*REQUIRED WORK*. Starting with the first line and ending with the one that holds "(_ && _); [done|apply engine_end_db].", retype the entries exactly.

━━━ DATA SUPPLIED ━━━

Lemma register_db f now m : same_db m (register f now m).1.
Proof.
  unfold register. destruct (desired_version f m) as [[|c vid]|]; [done| |done].
  destruct (get_row _ _) as [v|]; [|done]. cbv zeta. destruct (negb _); [done|]. destruct (ungrantedCodeSteps _ _); [done|].
  destruct (jstr_is _ _); [|done]. destruct (jstr_is _ _).
  - unfold registerCron. destruct (cron_expression _) as [e|]; [|done].
    pose proof (cron_schedule_db (fl_id f) e (cb_fire (fl_id f) e) now m) as H. by destruct (cron_schedule _ _ _ _ _) as [m1 []].
  - destruct (jstr_is _ _); [done|]. destruct engineRuntime.
    + unfold registerEngineTrigger. destruct (_ && _); [done|apply engine_end_db].
    + destruct (jstr_is _ _); [|done]. unfold registerJarvisEvent. destruct (negb _); [done|]. by destruct (text_field _ _).
Qed.

Lemma answered_db f v a now m : same_db m (enable_answered f v a now m).1.
Proof. destruct a; cbn; [apply retry_db|done|]. by destruct (setEngineTriggerState _ _ _ _ _) as [|[? ?]]. Qed.

Lemma released_db f v r b now m : same_db m (engine_released f v r b now m).
Proof. destruct r as [|[? ?]], b; cbn; first [apply retry_db|apply engine_end_db]. Qed.

Lemma teardown_db flowId s now m : same_db m (begin_teardown flowId s now m).
Proof.
  unfold begin_teardown. destruct (teardown s) as [| | |c w]; try done. cbv zeta.
  destruct (setEngineTriggerState _ _ _ _ _) as [|[? ?]]; by destruct c, w.
Qed.

Lemma advance_db flowId r : same_db r.1 (advance_lock flowId r).
Proof. unfold advance_lock, same_db. destruct (map_get _ _) as [[[|[|n]] x]|], r.2; done. Qed.

Lemma unregister_db flowId now m : same_db m (unregister flowId now m).1.
Proof.
  unfold unregister. cbv zeta. destruct (map_get _ _); unfold same_db; cbn [fst]; rewrite ?teardown_db; apply clear_retry_db.
Qed.

Lemma run_refresh_db flowId now m : same_db m (run_refresh flowId now m).1.
Proof.
  unfold run_refresh. pose proof (unregister_db flowId now m) as Hu. destruct (unregister flowId now m) as [m1 b]. cbn in Hu.
  destruct (get_row _ _) as [f|]; [|done]. destruct (negb _); [done|]. destruct (map_get _ _); [|apply register_db].
  by case_bool_decide.
Qed.

Lemma stop_from_db from now m : same_db m (stop_from from now m).
Proof. unfold stop_from. destruct (List.find _ _) as [[flowId s]|]; [apply teardown_db|done]. Qed.

Lemma stop_db now m : same_db m (stop now m).
Proof.
  unfold stop, same_db. rewrite stop_from_db. generalize (map_keys (enableRetries m)). intros l. revert m.
  induction l as [|k l IH]; intros m; [done|]. cbn. rewrite IH. apply clear_retry_db.
Qed.

Lemma torn_db flowId now m : same_db m (torn flowId now m).
Proof.
  unfold torn. destruct (map_get _ _) as [[n [[next|]|]]|]; try done. unfold same_db. rewrite advance_db.
  destruct next as [f|]; [|done]. cbn. by rewrite register_db.
Qed.
(** a commitment whose turn stopped on approval requests waits for their outcome: whatever
    checks, timers, other turns, edits of other rows and restarts follow, no turn of it
    begins again, and its row stays as it was parked until a settlement that sees every
    request decided closes it: completed when one was executed, failed otherwise. *)
Theorem parked_commitment_waits a rows works0 m0 ops0 w log0 k s response i l now ops w' log c :
  keyed rows -> Forall check_clock (ops0 ++ ops) -> exec_run (fresh a rows works0 m0) ops0 = (w, log0) ->
  turns w !! k = Some s -> (forall j s', turns w !! j = Some s' -> commitmentId s' = commitmentId s -> j = k) ->
  map_get (commitmentId s) (pending_ (ex w)) = None -> getCommitment (commitmentId s) (commitments w) = Some c ->
  forallb clean_id (i :: l) = true -> Forall (leaves (commitmentId s)) ops ->
  exec_run w (OpTurn k (turn_answered response (i :: l)) now :: ops) = (w', log) ->
  let parked := ended active None (Some (park_text (i :: l) (result_summary response))) c in
  (forall p t, ~ In (turn_begun (commitmentId s) p t) log) /\
  (getCommitment (commitmentId s) (commitments w') = Some parked \/
   exists m t, (m = approvals w \/ In (OpApprovals m) ops) /\ existsb (unsettled m) (i :: l) = false /\
     getCommitment (commitmentId s) (commitments w') = Some (closed m (i :: l) t parked)).
Proof.
  intros Hkd [Hc0 Hc1]%Forall_app Hr Hk Hu Hp Hg Hcl Hlv Hrun parked.
  pose proof (run_ok ops0 [] (fresh a rows works0 m0) Hc0 (exec_ok_new [] a)) as Hx. rewrite Hr in Hx. simpl in Hx.
  pose proof (run_tidy ops0 (fresh a rows works0 m0) (conj Hkd wf_nil)) as [Hw1 Hw2]. rewrite Hr in Hw1, Hw2. simpl in Hw1, Hw2.
  set (seen := fun m => m = approvals w \/ In (OpApprovals m) ops).
  pose proof (parked_waits seen w k s response i l now c Hu Hk Hp Hw1 Hg (or_introl eq_refl) Hw2) as Hw.
  pose proof (exec_step_ok log0 w (OpTurn k (turn_answered response (i :: l)) now) I Hx) as Hx1.
  pose proof (turn_only_by_timer log0 w (OpTurn k (turn_answered response (i :: l)) now)) as Hno.
  simpl in Hrun, Hx1, Hno. destruct (turn_ended k (turn_answered response (i :: l)) now w) as [w1 o1]. simpl in *.
  destruct (run_waits (commitmentId s) (i :: l) parked (park_text_parses (i :: l) _ ltac:(done) Hcl) seen ops _ w1
              Hc1 Hlv (fun m H => or_intror H) Hx1 Hw) as [Hw' Hn].
  destruct (exec_run w1 ops) as [w2 o2]. simplify_eq/=. split.
  - intros p t H. apply in_app_iff in H as [H|H]; [|by apply (Hn p t)]. by destruct (Hno (commitmentId s) p t I Hx H).
  - destruct (w_row _ _ _ _ _ Hw') as [H|(m & t & H)]; [by left|right; by exists m, t].
Qed.

(** ** A commitment due at time 1000, checked at 2000 *)

Definition demo_commitment : CommitmentRow := mkCommitment "c1" "send the report" (Some 1000) None normal pending None None None 0 None None 0.
Definition demo_world : World := fresh moderate [demo_commitment] [] (mkManager [] ∅ "boot").
Definition demo_begin : list ExecOp := [OpSetAgent; OpSetLookup; OpStart 2000 2000 2000].

Example demo_announced : (exec_run demo_world demo_begin).2 =
  [published "commitment.overdue" demo_commitment; announced demo_commitment 2000 (Some 32000); chat (announce_text moderate "send the report")].
Proof. vm_compute. reflexivity. Qed.

Example demo_too_early : (exec_run demo_world (demo_begin ++ [OpTimer "c1" 31999])).2 = (exec_run demo_world demo_begin).2.
Proof. vm_compute. reflexivity. Qed.

Lemma execution_was_announced_witness :
  exists c t0 window pre post, (exec_run demo_world demo_begin).2 = pre ++ announced c t0 (Some (t0 + window)) :: post /\
    cm_id c = "c1" /\ t0 + window <= 32000 /\ announceable t0 c /\ quiet "c1" post.
Proof.
  destruct (execution_was_announced moderate [demo_commitment] [] (mkManager [] ∅ "boot") demo_begin (exec_run demo_world demo_begin).1
              (exec_run demo_world demo_begin).2 (OpTimer "c1" 32000) "c1" (execution_prompt "send the report") 32000) as (_ & _ & c & t0 & win & pre & post & H1 & H2 & _ & H3 & H4 & H5).
  - repeat constructor; simpl; lia.
  - unfold demo_world. by destruct (exec_run _ demo_begin).
  - vm_compute. by left.
  - by exists c, t0, win, pre, post.
Defined.

(** The turn stops on request r1; a restart and a check later the commitment still waits. *)
Definition demo_running : list ExecOp := demo_begin ++ [OpTimer "c1" 32000].
Definition demo_after : list ExecOp := [OpRestart moderate; OpSetAgent; OpSetLookup; OpCheck 90000 90000 90000; OpTimer "c1" 200000; OpCheck 210000 210000 210000].
(** What a goal says about itself, as [updateGoal] edits it. *)
Record GoalText := mkGoalText {
  title : string; description : string; success_criteria : string; time_horizon : TimeHorizon; deadline : option Z;
  estimated_hours : option number; authority_level : Z; tags : list string; dependencies : list string }.
(* ===== verification/GoalTree.v ===== *)
(** * The tree of a goal (vault/goals.ts, [getGoalTree]) and the limits of the queries

    [collectChildren] recurses without a bound on a table it does not check for cycles.
    It returns, because a parent row precedes its children and no operation moves a goal
    to another parent, and what it lists is the subtree that [deleteGoal] removes, as
    long as no goal has more children than the default limit of a query. *)
From S2P Require Export Goals.

Section tree.
Context (d : GoalDb) (Hd : goals_ok d).
Let t := goals d.

Lemma children_In c p : In c (getGoalChildren p d) -> In c t /\ parent_id c = Some p.
Proof.
  unfold getGoalChildren, findGoals, select_where. intros H%sql_limit_In. rewrite sort_by_In, List.filter_In in H.
  destruct H as [Hin Hm]. split; [done|]. unfold goal_matches in Hm. simpl in Hm. to_prop. naive_solver.
Qed.

Lemma child_lower c p : In c (getGoalChildren p d) -> (rank (g_id c) t < rank p t)%nat.
Proof. intros [Hin Hp]%children_In. by apply child_rank; [apply Hd|apply Hd|..]. Qed.

(** With enough fuel the recursion ends on its own. *)
Lemma collect_fuel f : forall p f', (rank p t <= f)%nat -> (rank p t <= f')%nat -> collectChildren f d p = collectChildren f' d p.
Proof.
  induction f as [|f IH]; intros p f' Hf Hf'.
  - destruct f' as [|f']; [done|]. simpl. destruct (getGoalChildren p d) as [|c l] eqn:E; [done|]. exfalso.
    assert (rank (g_id c) t < rank p t)%nat by (apply child_lower; rewrite E; by left). lia.
  - destruct f' as [|f'].
    { simpl. destruct (getGoalChildren p d) as [|c l] eqn:E; [done|]. exfalso.
      assert (rank (g_id c) t < rank p t)%nat by (apply child_lower; rewrite E; by left). lia. }
    simpl. assert (forall c, In c (getGoalChildren p d) -> collectChildren f d (g_id c) = collectChildren f' d (g_id c)) as Hc.
    { intros c Hc%child_lower. apply IH; lia. }
    revert Hc. generalize (getGoalChildren p d) as l. intros l. induction l as [|c l IHl]; intros Hc; simpl; [done|].
    rewrite (Hc c (or_introl eq_refl)), IHl; [done|]. intros y Hy. apply Hc. by right.
Qed.

Lemma desc_top c c' x : In c' t -> parent_id c' = Some (g_id c) -> Desc t (g_id c') x -> Desc t (g_id c) x.
Proof.
  intros Hin Hp Hx. induction Hx as [|y q Hy Hq _ IH]; [by apply desc_child with (g_id c); [..|constructor]|by apply desc_child with q].
Qed.

(** What is listed under a child is the child or below it. *)
Lemma collect_In f : forall c g, g = c \/ In g (collectChildren f d (g_id c)) -> In c t -> In g t /\ Desc t (g_id c) (g_id g).
Proof.
  induction f as [|f IH]; intros c g [->|H] Hc; try (split; [done|constructor]); simpl in H; [done|].
  apply in_flat_map in H as (c' & [Hin Hp]%children_In & H). destruct (IH c' g) as [H1 H2]; [|done|].
  { destruct H as [<-|H]; [by left|by right]. }
  split; [done|]. by apply desc_top with c'.
Qed.

(** Going down lowers the rank. *)
Lemma desc_rank a b : Desc t a b -> b = a \/ (rank b t < rank a t)%nat.
Proof.
  induction 1 as [|c p Hin Hp _ IH]; [by left|right].
  pose proof (child_rank t c p (ids_keyed _ Hd) (parents_ok _ Hd) Hin Hp). destruct IH as [->|?]; lia.
Qed.

(** Two ancestors of a goal are comparable. *)
Lemma desc_linear a b x : Desc t a x -> Desc t b x -> Desc t a b \/ Desc t b a.
Proof.
  intros Ha. revert b. induction Ha as [|c p Hin Hp Ha IH]; intros b Hb; [by right|].
  inversion Hb as [E|c' p' Hin' Hp' Hb' E]; subst.
  - left. by apply desc_child with p.
  - assert (c' = c) as -> by (apply (keyed_unique t); [apply Hd|done..]). rewrite Hp in Hp'. injection Hp' as <-. by apply IH.
Qed.

Lemma siblings_apart p c1 c2 x : In c1 t -> In c2 t -> parent_id c1 = Some p -> parent_id c2 = Some p ->
  Desc t (g_id c1) x -> Desc t (g_id c2) x -> c1 = c2.
Proof.
  intros H1 H2 P1 P2 D1 D2.
  assert (forall a b, In a t -> In b t -> parent_id a = Some p -> parent_id b = Some p -> Desc t (g_id a) (g_id b) -> a = b) as Hkey.
  { intros a b Ha Hb Pa Pb Hab. inversion Hab as [E|c q Hin Hq Hdesc E]; subst.
    - by apply (keyed_unique t); [apply Hd|..].
    - assert (c = b) as -> by (apply (keyed_unique t); [apply Hd|done..]). rewrite Pb in Hq. injection Hq as <-. exfalso.
      pose proof (child_rank t a p (ids_keyed _ Hd) (parents_ok _ Hd) Ha Pa). apply desc_rank in Hdesc as [->|?]; lia. }
  destruct (desc_linear _ _ _ D1 D2) as [H|H]; [by apply Hkey|symmetry; by apply Hkey].
Qed.

Lemma children_NoDup p : List.NoDup (map g_id (getGoalChildren p d)).
Proof.
  unfold getGoalChildren, findGoals, sql_limit. cbv zeta. set (s := sort_by _ _).
  assert (List.NoDup (map g_id s)) as Hs.
  { unfold s. eapply Permutation_NoDup; [symmetry; apply Permutation_map, sort_by_perm|]. apply (filter_NoDup_map row_key). apply Hd. }
  destruct (_ <? 0); rewrite ?drop_0; [done|]. rewrite <- (firstn_skipn (Z.to_nat (safe_limit (gq_limit (of_parent (Some p))))) s), map_app in Hs.
  by apply NoDup_app_remove_r in Hs.
Qed.

(** The lists under two different siblings share no id. *)
Lemma flat_NoDup f p l : List.NoDup (map g_id l) -> (forall c, In c l -> In c (getGoalChildren p d)) ->
  (forall c, In c l -> List.NoDup (map g_id (c :: collectChildren f d (g_id c)))) ->
  List.NoDup (map g_id (flat_map (fun c => c :: collectChildren f d (g_id c)) l)).
Proof.
  induction l as [|c l IH]; intros Hnd Hsub Hc; [constructor|]. cbn [flat_map]. rewrite map_app. apply NoDup_ListNoDup, NoDup_app.
  simpl in Hnd. apply NoDup_cons_iff in Hnd as [Hcl Hnd]. split; [apply NoDup_ListNoDup, Hc; by left|]. split.
  - intros x Hx Hx'. apply list_elem_of_In, in_map_iff in Hx as (g & <- & Hg). apply list_elem_of_In, in_map_iff in Hx' as (g' & E & Hg').
    apply in_flat_map in Hg' as (c2 & Hc2 & Hg').
    pose proof (Hsub c (or_introl eq_refl)) as [H1 P1]%children_In. pose proof (Hsub c2 (or_intror Hc2)) as [H2 P2]%children_In.
    assert (c = c2) as ->; [|by apply Hcl, in_map].
    apply (siblings_apart p c c2 (g_id g)); try done.
    + apply (collect_In f c g); [destruct Hg as [<-|Hg]; [by left|by right]|done].
    + rewrite <- E. apply (collect_In f c2 g'); [destruct Hg' as [<-|Hg']; [by left|by right]|done].
  - apply NoDup_ListNoDup, IH; [done|intros y Hy; apply Hsub; by right|intros y Hy; apply Hc; by right].
Qed.

(** A goal is not below itself. *)
Lemma not_below_itself f c : In c t -> ~ In (g_id c) (map g_id (collectChildren f d (g_id c))).
Proof.
  intros Hc. destruct f as [|f]; [simpl; tauto|]. simpl. intros (g & Eg & (c' & Hc' & Hg)%in_flat_map)%in_map_iff.
  pose proof (child_lower c' (g_id c) Hc') as Hlt. apply children_In in Hc' as [Hin _].
  assert (Desc t (g_id c') (g_id g)) as Hd' by (apply (collect_In f c' g); [destruct Hg as [<-|Hg]; [by left|by right]|done]).
  rewrite Eg in Hd'. apply desc_rank in Hd' as [E|?]; [rewrite E in Hlt|]; lia.
Qed.

Lemma collect_NoDup f : forall c, In c t -> List.NoDup (map g_id (c :: collectChildren f d (g_id c))).
Proof.
  induction f as [|f IH]; intros c Hc; (constructor; [by apply not_below_itself|]); [constructor|].
  apply flat_NoDup with (g_id c); [apply children_NoDup|done|]. intros y [Hy _]%children_In. by apply IH.
Qed.

(** Nothing is cut when no goal has more children than the limit. *)
Lemma children_complete c p : (length (select_where (goal_matches (of_parent (Some p))) t) <= 100)%nat ->
  In c t -> parent_id c = Some p -> In c (getGoalChildren p d).
Proof.
  intros Hlen Hin Hp. unfold getGoalChildren, findGoals, sql_limit. cbv zeta.
  change (safe_limit (gq_limit (of_parent (Some p)))) with 100. change (100 <? 0) with false. cbv iota. rewrite drop_0, firstn_all2.
  2: { rewrite sort_by_length. change (Z.to_nat 100) with 100%nat. exact Hlen. }
  apply sort_by_In, List.filter_In. split; [done|]. unfold goal_matches. simpl. by rewrite Hp, bool_decide_true.
Qed.

Lemma collect_child f : forall r g c, In g (collectChildren f d r) -> In c (getGoalChildren (g_id g) d) -> In c (collectChildren (S f) d r).
Proof.
  induction f as [|f IH]; intros r g c; [done|]. intros (c0 & Hc0 & [<-|Hg])%in_flat_map Hc; apply in_flat_map; exists c0; (split; [done|right]).
  - apply in_flat_map. exists c. split; [done|by left].
  - by apply (IH (g_id c0) g).
Qed.

Lemma collect_complete r x : (forall p, (length (select_where (goal_matches (of_parent (Some p))) t) <= 100)%nat) ->
  Desc t r x -> x = r \/ exists g, In g (collectChildren (length t) d r) /\ g_id g = x.
Proof.
  intros Hlim. pose proof (rank_le r t) as Hr. induction 1 as [|c p Hin Hp _ IH]; [by left|]. right. exists c. split; [|done].
  pose proof (children_complete c p (Hlim p) Hin Hp) as Hc.
  rewrite (collect_fuel (length t) r (S (length t))) by lia. destruct IH as [->|(g & Hg & <-)]; [|by apply collect_child with g].
  simpl. apply in_flat_map. exists c. split; [done|by left].
Qed.
End tree.

(** [getGoalTree] returns: with the number of goals as fuel the recursion has ended, more
    fuel changes nothing. It lists goals of the table, each once, the root first; they are
    goals that deleting the root removes, and all of those when no goal has more than 100
    children. *)
Theorem goal_tree_terminates ops root g0 :
  let d := goal_steps empty_goals ops in
  getGoal root d = Some g0 ->
  (forall extra, collectChildren (length (goals d) + extra) d root = collectChildren (length (goals d)) d root) /\
  head (getGoalTree root d) = Some g0 /\ List.NoDup (map g_id (getGoalTree root d)) /\
  (forall g, In g (getGoalTree root d) -> In g (goals d) /\ cascades root (goals d) (g_id g) = true) /\
  ((forall p, (length (select_where (goal_matches (of_parent (Some p))) (goals d)) <= 100)%nat) ->
   forall g, In g (goals d) -> cascades root (goals d) (g_id g) = true -> In g (getGoalTree root d)).
Proof.
  intros d Hg. assert (goals_ok d) as Hd by apply goal_steps_ok, empty_goals_ok.
  pose proof (get_row_Some _ _ _ Hg) as [Hin Hroot]. change (row_key g0) with (g_id g0) in Hroot.
  pose proof (rank_le root (goals d)) as Hr. unfold getGoalTree. rewrite Hg. split; [intros extra; apply collect_fuel; [done|lia..]|].
  split; [done|]. rewrite <- Hroot. split; [by apply collect_NoDup|].
  assert (forall id, cascades (g_id g0) (goals d) id = true <-> Desc (goals d) (g_id g0) id) as Hcas.
  { intros id. apply cascades_spec; [apply (ids_keyed _ Hd)|apply (parents_ok _ Hd)]. }
  split.
  - intros g H. rewrite Hcas. apply (collect_In d (length (goals d)) g0 g); [destruct H as [<-|H]; [by left|by right]|done].
  - intros Hlim g Hgin Hc%Hcas. destruct (collect_complete d Hd _ _ Hlim Hc) as [E|(g' & Hg' & E)].
    + left. by apply (keyed_unique (goals d)); [apply (ids_keyed _ Hd)|..].
    + right. replace g with g'; [done|]. apply (keyed_unique (goals d)); [apply (ids_keyed _ Hd)| |done|done].
      by apply (collect_In d (length (goals d)) g0 g'); [right|].
Qed.

(** ** A plan of three goals *)

Definition demo_opts (t : string) (p : option string) (s : option GoalStatus) (o : Z) : GoalOpts := mkGoalOpts p (default_text t) s (Some o).
Definition demo_goals : list GoalOp :=
  [OpCreateGoal "o" 1 objective (demo_opts "ship" None (Some g_active) 0);
   OpCreateGoal "k1" 2 key_result (demo_opts "tests" (Some "o") None 1);
   OpCreateGoal "k2" 3 key_result (demo_opts "docs" (Some "o") None 0);
   OpCreateGoal "t" 4 task (demo_opts "unit tests" (Some "k1") None 0);
   OpScore "p1" "t" (tenths 4) "half way" "user" 5; OpScore "p2" "t" (num_of_Z 3) "done" "user" 6;
   OpAutoDetect "p3" "t" "Activity detected" 7; OpCreateGoal "bad" 8 task (demo_opts "orphan" (Some "gone") None 0)].

Example demo_tree : map g_id (getGoalTree "o" (goal_steps empty_goals demo_goals)) = ["o"; "k2"; "k1"; "t"].
Proof. vm_compute. reflexivity. Qed.

Example demo_deleted : map g_id (goals (goal_step (goal_steps empty_goals demo_goals) (OpDeleteGoal "k1"))) = ["o"; "k2"].
Proof. vm_compute. reflexivity. Qed.

Lemma goal_tree_terminates_witness :
  let d := goal_steps empty_goals demo_goals in
  collectChildren (length (goals d) + 7) d "o" = collectChildren (length (goals d)) d "o".
Proof. exact (proj1 (goal_tree_terminates demo_goals "o" (mkGoal "o" None objective (default_text "ship") zero None g_active on_track (Some 1) zero no_stage None 0 1 1 None) eq_refl) 7%nat). Defined.

(** The hourly refresh reads the active goals with the default limit: with a hundred of them
    ahead in the order, the health of the next one is never recalculated. *)
Definition numbered (n : nat) : string := "g" +:+ show_z (Z.of_nat n).
Definition many_goals : list GoalOp :=
  map (fun n => OpCreateGoal (numbered n) 1 task (demo_opts "small" None (Some g_active) (Z.of_nat n))) (seq 0 101).

Example last_goal_not_refreshed :
  let d := goal_steps empty_goals many_goals in
  let d' := goal_step d (OpRefreshHealth 2) in
  (health <$> getGoal (numbered 99) d') = Some behind /\ (health <$> getGoal (numbered 100) d') = Some on_track /\
  (calculateHealth 2 <$> getGoal (numbered 100) d') = Some behind.
Proof. vm_compute. done. Qed.
Lemma tier_log_routed m tier cs override d : manager_ok m -> tierCandidates tier m = inr cs ->
  tier_log cs override [] d -> routed m tier override d.
Proof.
  intros Hm Hcs [H1 H2 H3 H4]. pose proof (candidates_bound _ _ _ Hm Hcs) as Hb.
  pose proof (tierCandidates_ok _ _ _ Hm Hcs) as Hok. rewrite List.Forall_forall in Hok.
  unfold MAX_RETRY_AFTER_MS in H3. split_and!; [|lia|lia|lia|done].
  intros p mo Hin. destruct (H1 p mo Hin) as (c & first & Hc & <- & -> & _).
  destruct (Hok c Hc) as (r & Hr & Hp & _ & Ha). unfold mapped_tiers in Hr.
  apply list_elem_of_In, list_elem_of_omap in Hr as (t & Ht & Et). apply fmap_Some in Et as (a & Ea & ->). apply list_elem_of_In in Ht. simpl in Hp, Ha.
  exists t, a. split_and!; [done|done|done|].
  destruct (candidate_model_cases first override c) as [->|[->| ->]]; [by left| |by right; right].
  destruct Ha as [->|[-> _]]; [right; by left|by left].
Qed.

(** C23: a conversation reaches only the providers the user mapped to its tier: whatever was registered,
    assigned or replaced before, and whatever providers, clock and signal do, [chatTier] and
    [streamTier] send only to providers mapped to the tier or its fall-up chain, with the mapped model,
    the provider's own default or the caller's override; they make at most 18 attempts and wait at
    most six minutes in all. A provider that is rate limited may be asked up to three times in a row; but
    once the attempts on it have ended and their usage row records a rate limit, an exhausted quota
    or a restriction, the rest of the call sends it nothing more, under any model or tier. *)
Theorem tier_calls_are_routed {T} (env : Env (T := T)) ops tier subsystem override l : let m := manager_run ops in
  (exists d, (chatTier env m tier subsystem override l).1 = l ++ d /\ routed m tier override d) /\
  (exists d, (streamTier env m tier subsystem override l).1.1 = l ++ d /\ routed m tier override d).
Proof.
  intros m. pose proof (manager_run_ok ops) as Hm. fold m in Hm. unfold chatTier, streamTier. split.
  - destruct (env_aborted env l); [exists []; rewrite app_nil_r; split; [done|apply routed_nil]|].
    destruct (tierCandidates tier m) as [e|cs] eqn:Ec; [exists []; rewrite app_nil_r; split; [done|apply routed_nil]|].
    destruct (chat_candidates_log env tier subsystem override cs true [] [] code_unknown None l) as (d & E & Hd).
    exists d. split; [done|by eapply tier_log_routed].
  - destruct (tierCandidates tier m) as [e|cs] eqn:Ec; [exists []; rewrite app_nil_r; split; [done|apply routed_nil]|].
    destruct (stream_candidates_log env tier subsystem override cs true [] [] l) as (d & E & Hd). exists d.
    destruct (stream_candidates _ _ _ _ _ _ _ _ _) as [l1 out]. split; [done|by eapply tier_log_routed].
Qed.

━━━

*REPLY TO THE EXERCISE*.
Lemma register_db f now m : same_db m (register f now m).1.
Proof.
  unfold register. destruct (desired_version f m) as [[|c vid]|]; [done| |done].
  destruct (get_row _ _) as [v|]; [|done]. cbv zeta. destruct (negb _); [done|]. destruct (ungrantedCodeSteps _ _); [done|].
  destruct (jstr_is _ _); [|done]. destruct (jstr_is _ _).
  - unfold registerCron. destruct (cron_expression _) as [e|]; [|done].
    pose proof (cron_schedule_db (fl_id f) e (cb_fire (fl_id f) e) now m) as H. by destruct (cron_schedule _ _ _ _ _) as [m1 []].
  - destruct (jstr_is _ _); [done|]. destruct engineRuntime.
    + unfold registerEngineTrigger. destruct (_ && _); [done|apply engine_end_db].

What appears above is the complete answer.